モーゼスレイクのグラントカウンティ空港にある格納庫からプッシュバックされる三菱スペースジェットの飛行試験3号機=19年12月10日 PHOTO: Kiyoshi OTA/Aviation Wire

—記事の概要—
岩佐センター長「最終段階迎えつつある」
飛行試験機は最大7機
M100ローンチはまだ

岩佐センター長「最終段階迎えつつある」

 三菱航空機は機体の安全性を国が証明する「型式証明(TC)」の取得に向け、4機の飛行試験機を使い、MFCで飛行試験を進めている。国土交通省航空局(JCAB)は今年3月3日から、TC飛行試験(型式証明飛行試験)を始めた。

モーゼスレイクで滑走試験を実施する三菱スペースジェットの飛行試験3号機=19年12月10日 PHOTO: Kiyoshi OTA/Aviation Wire

インタビューに応じる三菱航空機の岩佐モーゼスレイク・フライトテスト・センター長=19年12月10日 PHOTO: Kiyoshi OTA/Aviation Wire

 同社の岩佐一志モーゼスレイク・フライトテスト・センター長によると、飛行試験は最終段階に近づいているという。現在示されているスペースジェットの納期は2020年半ばで、2017年1月23日に示された5度目の延期のものだ。

 当初は2013年だったが、その後2014年4-6月期、2015年度の半ば以降、2017年4-6月期、2018年中ごろとずれ込み、現在の2020年半ばとなった。

 現在のスケジュールで納入を開始する場合、2020年前半にはTCを取得する必要がある。
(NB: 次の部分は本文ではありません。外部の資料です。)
(** * Event-triggered UAV control: translational dynamics, disturbance
      observer and fault detection / compensation

    A shallow embedding of the three numeric components of the package
    [UAV] ([six_rotor_uav.py], [disturbance_observer.py],
    [fdi_compensator.py]) and of the tick of [simulation.py].

    Numbers.  The Python code computes with numpy [float64].  Here a
    [float64] is an exact real number or one of the IEEE special values
    [inf], [-inf], [nan]: arithmetic on finite values is the exact
    arithmetic of [R] (rounding and overflow are left out), arithmetic that
    involves zero divisors and special values follows IEEE 754 as numpy
    applies it.  A zero carries no sign; a zero divisor counts as [+0.0].

    Arrays.  Every array is an array of [float64], as [np.zeros], [np.ones]
    and [np.eye] create them.  A numpy array of rotor values is a
    [list float64]; the arrays whose shape the code fixes are tuples: a
    3-vector is [vec3], a 3x3 matrix is three rows, the state vector is
    [state6] with its two slices [[:3]] and [[3:]].

    Objects.  Every class is a record of its attributes; a method takes the
    object and returns an [outcome]: the object after the call with the
    returned value, or the exception raised. *)

From Stdlib Require Import Reals Lra Lia List Bool.
Import ListNotations.

Local Open Scope R_scope.

(** ** float64 *)

Inductive float64 : Type :=
| Fin (r : R)
| Inf (negative : bool)
| NaN.

Definition is_finite (a : float64) : bool :=
  match a with Fin _ => true | _ => false end.

Definition Req_bool (a b : R) : bool :=
  if Req_dec_T a b then true else false.

Definition Rlt_bool (a b : R) : bool :=
  if Rlt_dec a b then true else false.

Definition fneg (a : float64) : float64 :=
  match a with
  | Fin r => Fin (- r)
  | Inf s => Inf (negb s)
  | NaN => NaN
  end.

Definition fabs (a : float64) : float64 :=
  match a with
  | Fin r => Fin (Rabs r)
  | Inf _ => Inf false
  | NaN => NaN
  end.

Definition fadd (a b : float64) : float64 :=
  match a, b with
  | Fin x, Fin y => Fin (x + y)
  | Fin _, Inf s => Inf s
  | Inf s, Fin _ => Inf s
  | Inf s, Inf t => if Bool.eqb s t then Inf s else NaN
  | _, _ => NaN
  end.
(** ** Creating and aborting a server *)



(** ** Names that cannot be removed *)

(** X16: a server whose name contains "createServer" can be registered
    but never addressed.  Every two-field line that names it is taken
    for a createServer request with the wrong number of arguments, so
    no signal reaches the server, and its entry stays in every
    directory the session reaches. *)
Theorem name_with_createServer_is_never_removed py_int manager_pid
    (server_pids : gmap string handle) (name : string) (v : handle) :
  Py.contains "createServer" name = true →
  server_pids !! name = Some v →
  (∀ fk command w,
     Py.split_space command = [w; name] →
     command_pass py_int manager_pid fk server_pids command
     = Prompt server_pids [EPrint MsgIncorrectArguments])
  ∧ ∀ typed final,
      session py_int manager_pid server_pids typed = Some final →
      final !! name = Some v.
Proof.
  intros Hname Hv. split.
  - intros fk command w Hsplit. unfold command_pass.
    rewrite (FieldFacts.contains_second_field _ _ _ _ Hsplit Hname).
    unfold createServer_branch. now rewrite Hsplit.
  - intros typed final.
    apply DirectoryFacts.session_keeps_entry; [now right | exact Hv].
Qed.

Lemma name_with_createServer_is_never_removed_witness :
  (∀ fk command w,
     Py.split_space command = [w; "createServerX"] →
     command_pass Py.dec_int 100 fk
       (<["createServerX" := Pid 4242]> (initial_pids 100)) command
     = Prompt (<["createServerX" := Pid 4242]> (initial_pids 100))
         [EPrint MsgIncorrectArguments])
  ∧ ∀ typed final,
      session Py.dec_int 100
        (<["createServerX" := Pid 4242]> (initial_pids 100)) typed
      = Some final →
      final !! "createServerX" = Some (Pid 4242).
Proof.
  apply (name_with_createServer_is_never_removed Py.dec_int 100
           (<["createServerX" := Pid 4242]> (initial_pids 100))
           "createServerX" (Pid 4242)).
  - reflexivity.
  - vm_compute. reflexivity.
Defined.

(** X17: a name registered by a failed fork holds [None].  Asking to
    abort or scale it passes [None] to [os.kill], which raises
    TypeError before any signal is sent: the Manager dies of the
    uncaught exception.  Until then the entry stays: no line removes
    it. *)
Theorem name_of_failed_fork_is_stuck py_int manager_pid
    (server_pids : gmap string handle) (name : string) :
  server_pids !! name = Some PyNone →
  (∀ fk command w,
     Py.split_space command = [w; name] →
     Py.contains "createServer" command = false →
     Py.contains "abortServer" command || Py.contains "createProcess" command
       || Py.contains "abortProcess" command = true →
     command_pass py_int manager_pid fk server_pids command
     = Uncaught TypeError [])
  ∧ ∀ typed final,
      session py_int manager_pid server_pids typed = Some final →
      final !! name = Some PyNone.
Proof.
  intros Hv. split.
  - intros fk command w Hsplit Hc Hword. unfold command_pass. rewrite Hc.
    unfold abortServer_branch, process_branch, relay. rewrite Hsplit, Hv.
    destruct (Py.contains "abortServer" command); [reflexivity|].
    destruct (Py.contains "createProcess" command); [reflexivity|].
    destruct (Py.contains "abortProcess" command);
      [reflexivity | discriminate].
  - intros typed final.
    apply DirectoryFacts.session_keeps_entry; [|exact Hv].
    left. intros p. discriminate.
Qed.

Lemma name_of_failed_fork_is_stuck_witness :
  (∀ fk command w,
     Py.split_space command = [w; "A"] →
     Py.contains "createServer" command = false →
     Py.contains "abortServer" command || Py.contains "createProcess" command
       || Py.contains "abortProcess" command = true →
     command_pass Py.dec_int 100 fk (<["A" := PyNone]> (initial_pids 100))
       command
     = Uncaught TypeError [])
  ∧ ∀ typed final,
      session Py.dec_int 100 (<["A" := PyNone]> (initial_pids 100)) typed
      = Some final →
      final !! "A" = Some PyNone.
Proof.
  apply (name_of_failed_fork_is_stuck Py.dec_int 100
           (<["A" := PyNone]> (initial_pids 100)) "A").
  vm_compute. reflexivity.
Defined.

(** X18: every name in a directory the session reaches is one
    non-empty field: it holds no space, so a command word, a space and
    the name split into exactly those two fields. *)
Theorem registered_names_are_single_fields py_int manager_pid typed
    (final : gmap string handle) (name : string) :
  session py_int manager_pid (initial_pids manager_pid) typed = Some final →
  is_Some (final !! name) →
  name ≠ ""
  ∧ Py.split_space name = [name]
  ∧ ∀ w, Py.no_space w = true →
         Py.split_space (w +:+ " " +:+ name) = [w; name].
Proof.
  intros Hreach [v Hv].
  assert (Hfield : Py.no_space name = true).
  { eapply DirectoryFacts.session_names; [|exact Hreach|exact Hv].
    apply DirectoryFacts.initial_names. }
  split; [|split].
  - intros ->.
    rewrite (ManagerFacts.session_keeps_empty_free py_int manager_pid typed
               _ final (ManagerFacts.initial_no_empty_name manager_pid)
               Hreach) in Hv.
    discriminate.
  - now apply FieldFacts.no_space_single.
  - intros w Hw. now apply FieldFacts.split_space_word.
Qed.

Lemma registered_names_are_single_fields_witness :
  "A" ≠ ""
  ∧ Py.split_space "A" = ["A"]
  ∧ ∀ w, Py.no_space w = true →
         Py.split_space (w +:+ " " +:+ "A") = [w; "A"].
Proof.
  apply (registered_names_are_single_fields Py.dec_int 100
           [("createServer 1 3 A", ForkReturns 4242)]
           (<["A" := Pid 4242]> (initial_pids 100)) "A").
  - vm_compute. reflexivity.
  - exists (Pid 4242). vm_compute. reflexivity.
Defined.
岩佐センター長は「型式証明の取得に向けた飛行試験は、最終段階を迎えつつある」と述べ、現時点でスケジュール変更はないという。

飛行試験機は最大7機

 一方で、ボーイング737 MAXの墜落事故が相次いだことから、FAA(米国連邦航空局)がTCなどの認証を厳格化する動きがあり、JCABの審査にも影響する可能性がある。また、飛行試験の進捗は天候にも左右される。モーゼスレイクは有視界飛行が年間350日可能なほど天候が良好な地域だが、MFCが公開された10日は天候不良のため、予定されていた飛行試験がキャンセルとなり、誘導路を走行する滑走試験のみが公開された。
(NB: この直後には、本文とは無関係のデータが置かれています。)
(** What [find_window_by_content] keeps of one window: the window with its
    visible text, when the capture gives an image and the text holds the
    search text. *)
Definition content_match (env : Env) (search_text : string) (window : CatalogEntry)
    : option (CatalogEntry * string) :=
  match value (capture_window env (c_hwnd window)) with
  | Some shot =>
      let extracted := value (extract_visible_text env shot default_confidence_threshold) in
      if Py.contains (Py.lower extracted) (Py.lower search_text)
      then Some (window, extracted) else None
  | None => None
  end.

(** The summary of one window of the catalog in a registry that answers
    the same way twice. *)
Definition summary_of (env : Env) (window : CatalogEntry) : WindowSummary :=
  mkSummary (c_title window)
            (fst (default ("Unknown", "Unknown") (w_process (os_window env (c_hwnd window)))))
            (c_hwnd window).

End Model.

Arguments Env : clear implicits.
Arguments Event : clear implicits.
Arguments M : clear implicits.
Arguments Value : clear implicits.

(** ** Sample environments

    Images are numbered; the crop of image [n] is image [n + 1]. *)

Definition pt (x y : Z) : Q * Q := (inject_Z x, inject_Z y).

Definition notepad : OSWindow :=
  mkOSWindow "Untitled - Notepad" true true (Some (0, 0, 800, 600))
    (Some "Notepad") 4242 (Some ("notepad.exe", "C:/Windows/notepad.exe")).

Definition browser : OSWindow :=
  mkOSWindow "Docs - Browser" true true (Some (100, 50, 1300, 850))
    (Some "Chrome_WidgetWin_1") 777 (Some ("chrome.exe", "C:/Apps/chrome.exe")).

Definition no_window : OSWindow :=
  mkOSWindow "" false false None None 0 None.

Definition sample_windows (hwnd : Z) : OSWindow :=
  if hwnd =? 101 then notepad
  else if hwnd =? 102 then browser
  else no_window.

(** Three words of a tab bar; the second is a repeated hit of the first. *)
Definition sample_results : list EasyResult :=
  [ mkEasy [pt 60 8; pt 140 8; pt 140 30; pt 60 30] "Inbox" (Qmake 9 10);
    mkEasy [pt 75 9; pt 150 9; pt 150 31; pt 75 31] "Inbox" (Qmake 4 10);
    mkEasy [pt 300 6; pt 380 6; pt 380 28; pt 300 28] "Docs" (Qmake 8 10) ].

(** A window whose tree holds a pane and a button, and no tab item. *)
Definition sample_tree : Element :=
  mkElement (Some (AttrVal (Some "Docs - Browser"), AttrVal (Some "Window")))
    (Some (100, 50, 1300, 850)) (AttrVal true) (AttrVal true)
    (Some [ mkElement (Some (AttrVal (Some ""), AttrVal (Some "Pane")))
              (Some (100, 50, 1300, 90)) (AttrVal true) (AttrVal true)
              (Some [ mkElement (Some (AttrVal (Some "Back"), AttrVal (Some "Button")))
                        None (AttrVal true) (AttrVal true) None ]) ]).

Definition sample_env : Env Z :=
  mkEnv "both" (Some (fun _ => Some sample_results)) true (fun _ => Some one_word)
        (fun img _ => Some (img + 1)) (fun _ => (1200, 800)) (fun _ _ => true)
        [101; 102] sample_windows (fun _ => "Invalid window handle")
        (fun _ => Some 1)
        true true (fun _ => Some sample_tree).

(** The same environment with a pixel source that returns no image. *)
Definition blind_env : Env Z :=
  mkEnv "both" (Some (fun _ => Some sample_results)) true (fun _ => Some one_word)
        (fun img _ => Some (img + 1)) (fun _ => (1200, 800)) (fun _ _ => true)
        [101; 102] sample_windows (fun _ => "Invalid window handle")
        (fun _ => None)
        true true (fun _ => Some sample_tree).

(** A tab bar on which the primary engine reads two words of the stop
    list only. *)
Definition stop_results : list EasyResult :=
  [ mkEasy [pt 60 8; pt 140 8; pt 140 30; pt 60 30] "Google" (Qmake 9 10);
    mkEasy [pt 200 8; pt 280 8; pt 280 30; pt 200 30] "Chrome" (Qmake 9 10) ].

Definition stop_env : Env Z :=
  mkEnv "easyocr" (Some (fun _ => Some stop_results)) false (fun _ => None)
        (fun img _ => Some (img + 1)) (fun _ => (1200, 800)) (fun _ _ => true)
        [101; 102] sample_windows (fun _ => "Invalid window handle")
        (fun _ => Some 1)
        true true (fun _ => Some sample_tree).

Definition inbox : Detection := mkDet "Inbox" (mkBBox 60 8 140 30) (Qmake 9 10) easyocr.
Definition inbox_again : Detection := mkDet "Inbox" (mkBBox 75 9 150 31) (Qmake 4 10) easyocr.
Definition docs : Detection := mkDet "Docs" (mkBBox 300 6 380 28) (Qmake 8 10) easyocr.

(** Bounding rectangles of four contours: a button, a speck, an icon and a
    menu bar. *)
Definition sample_rects : list (Z * Z * Z * Z) :=
  [(10, 10, 120, 30); (0, 0, 5, 5); (200, 200, 40, 40); (0, 300, 1200, 20)].

Definition sample_cv2 : option (Z -> option (list (Z * Z * Z * Z))) :=
  Some (fun _ => Some sample_rects).

Definition sample_button : VisualRegion :=
  mkRegion button (mkBBox 10 10 130 40) 3600 (inject_Z 120 / inject_Z 30)%Q.

(** The word of [one_word] as a detection; its confidence is the double
    [0.9]. *)
Definition tab_word : Detection :=
  mkDet "tab" (mkBBox 10 5 40 17) (Qmake 8106479329266893 9007199254740992) tesseract.

(** A window whose tree holds two tab items. *)
Definition tabbed_tree : Element :=
  mkElement (Some (AttrVal (Some "Docs - Browser"), AttrVal (Some "Window")))
    (Some (100, 50, 1300, 850)) (AttrVal true) (AttrVal true)
    (Some [ mkElement (Some (AttrVal (Some "Inbox - Mail"), AttrVal (Some "TabItem")))
              None (AttrVal true) (AttrVal true) None;
            mkElement (Some (AttrVal (Some "Docs home"), AttrVal (Some "TabItem")))
              None (AttrVal true) (AttrVal true) None ]).

Definition tabbed_env : Env Z :=
  mkEnv "both" (Some (fun _ => Some sample_results)) true (fun _ => Some one_word)
        (fun img _ => Some (img + 1)) (fun _ => (1200, 800)) (fun _ _ => true)
        [101; 102] sample_windows (fun _ => "Invalid window handle")
        (fun _ => Some 1)
        true true (fun _ => Some tabbed_tree).

(** A window whose tree holds one tab item, named like the sentinel. *)
Definition sentinel_tree : Element :=
  mkElement (Some (AttrVal (Some "Docs - Browser"), AttrVal (Some "Window")))
    (Some (100, 50, 1300, 850)) (AttrVal true) (AttrVal true)
    (Some [ mkElement (Some (AttrVal (Some "__USE_OCR__"), AttrVal (Some "TabItem")))
              None (AttrVal true) (AttrVal true) None ]).

Definition sentinel_env : Env Z :=
  mkEnv "both" (Some (fun _ => Some sample_results)) true (fun _ => Some one_word)
        (fun img _ => Some (img + 1)) (fun _ => (1200, 800)) (fun _ _ => true)
        [101; 102] sample_windows (fun _ => "Invalid window handle")
        (fun _ => Some 1)
        true true (fun _ => Some sentinel_tree).

(** A registry with a visible window whose class cannot be read. *)
Definition ghost : OSWindow :=
  mkOSWindow "Ghost" true true (Some (0, 0, 300, 200)) None 0 None.

Definition ghost_windows (hwnd : Z) : OSWindow :=
  if hwnd =? 103 then ghost else sample_windows hwnd.

Definition ghost_env : Env Z :=
  mkEnv "both" (Some (fun _ => Some sample_results)) true (fun _ => Some one_word)
        (fun img _ => Some (img + 1)) (fun _ => (1200, 800)) (fun _ _ => true)
        [101; 103; 102] ghost_windows (fun _ => "Invalid window handle")
        (fun _ => Some 1)
        true true (fun _ => Some sample_tree).

(** A registry in which a window enumerated before the browser has the
    title of the browser inside its own. *)
Definition settings : OSWindow :=
  mkOSWindow "Settings - Docs - Browser" true true (Some (0, 0, 640, 480))
    (Some "Chrome_WidgetWin_1") 778 (Some ("chrome.exe", "C:/Apps/chrome.exe")).

Definition shadow_windows (hwnd : Z) : OSWindow :=
  if hwnd =? 104 then settings else sample_windows hwnd.

Definition shadow_env : Env Z :=
  mkEnv "both" (Some (fun _ => Some sample_results)) true (fun _ => Some one_word)
        (fun img _ => Some (img + 1)) (fun _ => (1200, 800)) (fun _ _ => true)
        [104; 102] shadow_windows (fun _ => "Invalid window handle")
        (fun _ => Some 1)
        true true (fun _ => Some sample_tree).

Definition notepad_entry : CatalogEntry :=
  mkEntry 101 "Untitled - Notepad" (0, 0, 800, 600) "Notepad".

Definition browser_entry : CatalogEntry :=
  mkEntry 102 "Docs - Browser" (100, 50, 1300, 850) "Chrome_WidgetWin_1".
モーゼスレイクの格納庫に駐機中の三菱スペースジェットの飛行試験3号機(左)と2号機=19年12月10日 PHOTO: Kiyoshi OTA/Aviation Wire

モーゼスレイク・フライトテスト・センターのEFSルームで写真撮影に応じる三菱航空機の安村機長=19年12月10日 PHOTO: Kiyoshi OTA/Aviation Wire

 年明けには、設計変更を反映したTC取得時に使う飛行試験機(通算10号機)による試験が始められる見通し。三菱航空機によると、飛行試験に投入する機体は最大7機になるという。

 10号機の完成が遅れていることから、モーゼスレイクで使用中の4機を改修しながら遅れに対応している。
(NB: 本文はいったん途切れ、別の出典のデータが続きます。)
(** * Notion site proxy worker: configuration resolution and request routing

    A shallow embedding of [src/worker/worker.js]: the per-domain
    configuration resolver ([getDomainConfig], [processConfigurationObject]),
    the sitemap generator, the CORS preflight handler and the dispatcher
    [fetchAndApply] with its redirect handlers.

    Conventions.
    - JS strings are [string]; a template literal is a concatenation.
    - A plain object is the list of its own properties in enumeration
      order; property reads fall back on [Object.prototype].
    - [url.pathname] is the path as the URL parser delivers it.
    - A handler that calls the upstream origin is represented by the
      outbound call it issues (constructors of [outcome]); what the
      upstream answers is not part of the worker's code.
    - [Response.redirect(u, 301)] is represented with the string [u] it is
      given as its [Location].
    - What a handler answers once the upstream has replied is a function
      of that reply ([fetched]); the runtime's [HTMLRewriter] and the
      browser's URL parser are parameters.
    - [JSON.parse] is a parameter; the module-level cache and the
      key-value namespace are threaded as an explicit [world]. *)

From Stdlib Require Import Ascii String ZArith Lia.
From stdpp Require Import gmap strings list sorting.

Local Open Scope Z_scope.

(** ** Strings *)

Module Str.

Definition dquote : string := String "034"%char "".
Definition newline : string := String "010"%char "".

(** [s.startsWith(p)] *)
Definition startsWith (s p : string) : bool := String.prefix p s.

(** [s.endsWith(p)] *)
Definition endsWith (s p : string) : bool :=
  String.prefix (String.rev p) (String.rev s).

(** [s.includes(p)] *)
Fixpoint includes (s p : string) : bool :=
  String.prefix p s ||
  match s with
  | "" => false
  | String _ s' => includes s' p
  end.

(** [s.slice(1)] *)
Definition slice1 (s : string) : string :=
  match s with
  | "" => ""
  | String _ r => r
  end.

(** [l.join(sep)] *)
Definition join (sep : string) (l : list string) : string :=
  String.concat sep l.

(** ASCII lower-casing, as used by case-insensitive header names and by
    the [i] flag of a regular expression over ASCII classes. *)
Definition lower_ascii (c : ascii) : ascii :=
  let n := N_of_ascii c in
  if ((65 <=? n) && (n <=? 90))%N then ascii_of_N (n + 32) else c.

Fixpoint lower (s : string) : string :=
  match s with
  | "" => ""
  | String c r => String (lower_ascii c) (lower r)
  end.

Fixpoint forall_chars (p : ascii → bool) (s : string) : bool :=
  match s with
  | "" => true
  | String c r => p c && forall_chars p r
  end.

End Str.

(** [hostname.replace(/^www\./, '')] *)
Definition strip_www (hostname : string) : string :=
  match hostname with
  | String "w"%char (String "w"%char (String "w"%char (String "."%char r))) => r
  | _ => hostname
  end.

(** ** JSON scalars and plain objects *)

(** The values a page id can take in a parsed configuration: a string, or
    a non-string scalar.  (Numbers, arrays and nested objects in the place
    of a page id are not represented.) *)
Inductive jsval :=
  | JNull
  | JBool (b : bool)
  | JStr (s : string).

Global Instance jsval_eq_dec : EqDecision jsval.
Proof. solve_decision. Defined.

(** [if (v)] *)
Definition truthy (v : jsval) : bool :=
  match v with
  | JNull => false
  | JBool b => b
  | JStr s => negb (String.eqb s "")
  end.

(** [`${v}`] *)
Definition to_text (v : jsval) : string :=
  match v with
  | JNull => "null"
  | JBool true => "true"
  | JBool false => "false"
  | JStr s => s
  end.

(** A plain object is the list of its own properties in the order in which
    [Object.entries] enumerates them: array-index keys in ascending numeric
    order first, then every other key in creation order. *)
Definition jsobj : Type := list (string * jsval).

Definition digit_value (c : ascii) : option N :=
  let n := N_of_ascii c in
  if ((48 <=? n) && (n <=? 57))%N then Some (n - 48)%N else None.

Fixpoint decimal_value (acc : N) (s : string) : option N :=
  match s with
  | "" => Some acc
  | String c r =>
      match digit_value c with
      | Some d => decimal_value (10 * acc + d)%N r
      | None => None
      end
  end.

(** A key is an array index when it is the canonical decimal form of an
    integer below 2^32 - 1. *)
Definition array_index (k : string) : option N :=
  match k with
  | "" => None
  | String "0"%char "" => Some 0%N
  | String "0"%char _ => None
  | _ =>
      match decimal_value 0 k with
      | Some n => if (n <? 4294967295)%N then Some n else None
      | None => None
      end
  end.

Definition key_precedes (k k' : string) : bool :=
  match array_index k, array_index k' with
  | Some i, Some j => (i <? j)%N
  | Some _, None => true
  | None, _ => false
  end.

(** Own-property lookup. *)
Fixpoint own (o : jsobj) (k : string) : option jsval :=
  match o with
  | [] => None
  | (k', v) :: o' => if String.eqb k k' then Some v else own o' k
  end.

Fixpoint overwrite (k : string) (v : jsval) (o : jsobj) : jsobj :=
  match o with
  | [] => []
  | (k', v') :: o' =>
      if String.eqb k k' then (k, v) :: o' else (k', v') :: overwrite k v o'
  end.

Fixpoint place (k : string) (v : jsval) (o : jsobj) : jsobj :=
  match o with
  | [] => [(k, v)]
  | (k', v') :: o' =>
      if key_precedes k k' then (k, v) :: o else (k', v') :: place k v o'
  end.

(** [CreateDataProperty]: an existing key keeps its position and takes the
    new value; a new key is placed by the enumeration order. *)
Definition CreateDataProperty (o : jsobj) (k : string) (v : jsval) : jsobj :=
  match own o k with
  | Some _ => overwrite k v o
  | None => place k v o
  end.

(** The object that [JSON.parse] (or an object literal) builds from the
    members [{ k1: v1, k2: v2, ... }] in the order they are written. *)
Definition JSON_object (members : list (string * jsval)) : jsobj :=
  foldl (λ o kv, CreateDataProperty o kv.1 kv.2) [] members.

(** The names every plain object inherits from [Object.prototype]. *)
Definition Object_prototype_keys : list string :=
  [ "constructor"; "__defineGetter__"; "__defineSetter__"; "hasOwnProperty";
    "__lookupGetter__"; "__lookupSetter__"; "isPrototypeOf";
    "propertyIsEnumerable"; "toString"; "valueOf"; "__proto__";
    "toLocaleString" ].

(** The result of the property read [o[k]]. *)
Inductive property :=
  | Own (v : jsval)
  | Inherited (name : string)
  | Undefined.

Definition Get (o : jsobj) (k : string) : property :=
  match own o k with
  | Some v => Own v
  | None =>
      if bool_decide (k ∈ Object_prototype_keys) then Inherited k
      else Undefined
  end.

Definition property_truthy (p : property) : bool :=
  match p with
  | Own v => truthy v
  | Inherited _ => true
  | Undefined => false
  end.

(** [`${p}`]; inherited members are native functions, [__proto__] is the
    prototype object itself (V8 wording). *)
Definition property_text (p : property) : string :=
  match p with
  | Own v => to_text v
  | Inherited name =>
      if String.eqb name "__proto__" then "[object Object]"
      else if String.eqb name "constructor"
           then "function Object() { [native code] }"
           else "function " +:+ name +:+ "() { [native code] }"
  | Undefined => "undefined"
  end.

(** The assignment [m[k] = s] of a string into an object that is used as a
    map from page id to slug.  Assigning a string to [__proto__] runs the
    inherited setter, which ignores it: no own property is created. *)
Definition assign (m : gmap string string) (k s : string) : gmap string string :=
  if String.eqb k "__proto__" then m else <[k := s]> m.

(** ** Domain configuration *)

(** What the worker reads of the object parsed from the configuration
    store.  [raw_SLUG_TO_PAGE = None] is a configuration without that
    member. *)
Record raw_config := {
  raw_SLUG_TO_PAGE : option jsobj;
  raw_PAGE_TITLE : option string;
  raw_PAGE_DESCRIPTION : option string;
  raw_GOOGLE_FONT : option string;
  raw_CUSTOM_SCRIPT : option string
}.

(** The configuration object after [config.MY_DOMAIN = cleanHostname] and
    [processConfigurationObject]. *)
Record config := {
  MY_DOMAIN : string;
  SLUG_TO_PAGE : option jsobj;
  PAGE_TITLE : option string;
  PAGE_DESCRIPTION : option string;
  GOOGLE_FONT : option string;
  CUSTOM_SCRIPT : option string;
  PAGE_TO_SLUG : gmap string string;
  slugs : list string;
  pages : list string
}.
 チーフテストパイロットの安村佳之機長によると、現在は約20人のパイロットが試験に携わっており、「4機体制では十分」と語った。

 岩佐センター長は、「日本にはテストパイロットのマーケットはないが、米国ではマーケットから採用できる」と、人員確保は問題ないとの見方を示した。

M100ローンチはまだ

 スペースジェットの総受注は287機で、内訳は確定受注が163機、オプションと購入権が124機。10月31日に地域航空会社3社を持つ米トランス・ステーツ・ホールディングス(TSH)が最大100機購入する契約をキャンセルしたことで、現在の数字になった。

モーゼスレイクで滑走試験を終え格納庫前に駐機する三菱スペースジェットの飛行試験3号機=19年12月10日 PHOTO: Kiyoshi OTA/Aviation Wire

 MRJとして開発がスタートしたスペースジェットは、当初はメーカー標準座席数が88席の標準型「MRJ90」と、76席の短胴型「MRJ70」の2機種構成だった。これが今年6月に「三菱スペースジェット(Mitsubishi SpaceJet)」に名称を改めると同時に、MRJ90を「SpaceJet M90」と改称。米国市場に最適化した機体サイズの70席クラス機「SpaceJet M100」を、M90を基に開発する計画だ。

 M100について、岩佐センター長は「正式なローンチはまだだが、米国を中心に評価が非常に高い」と語った。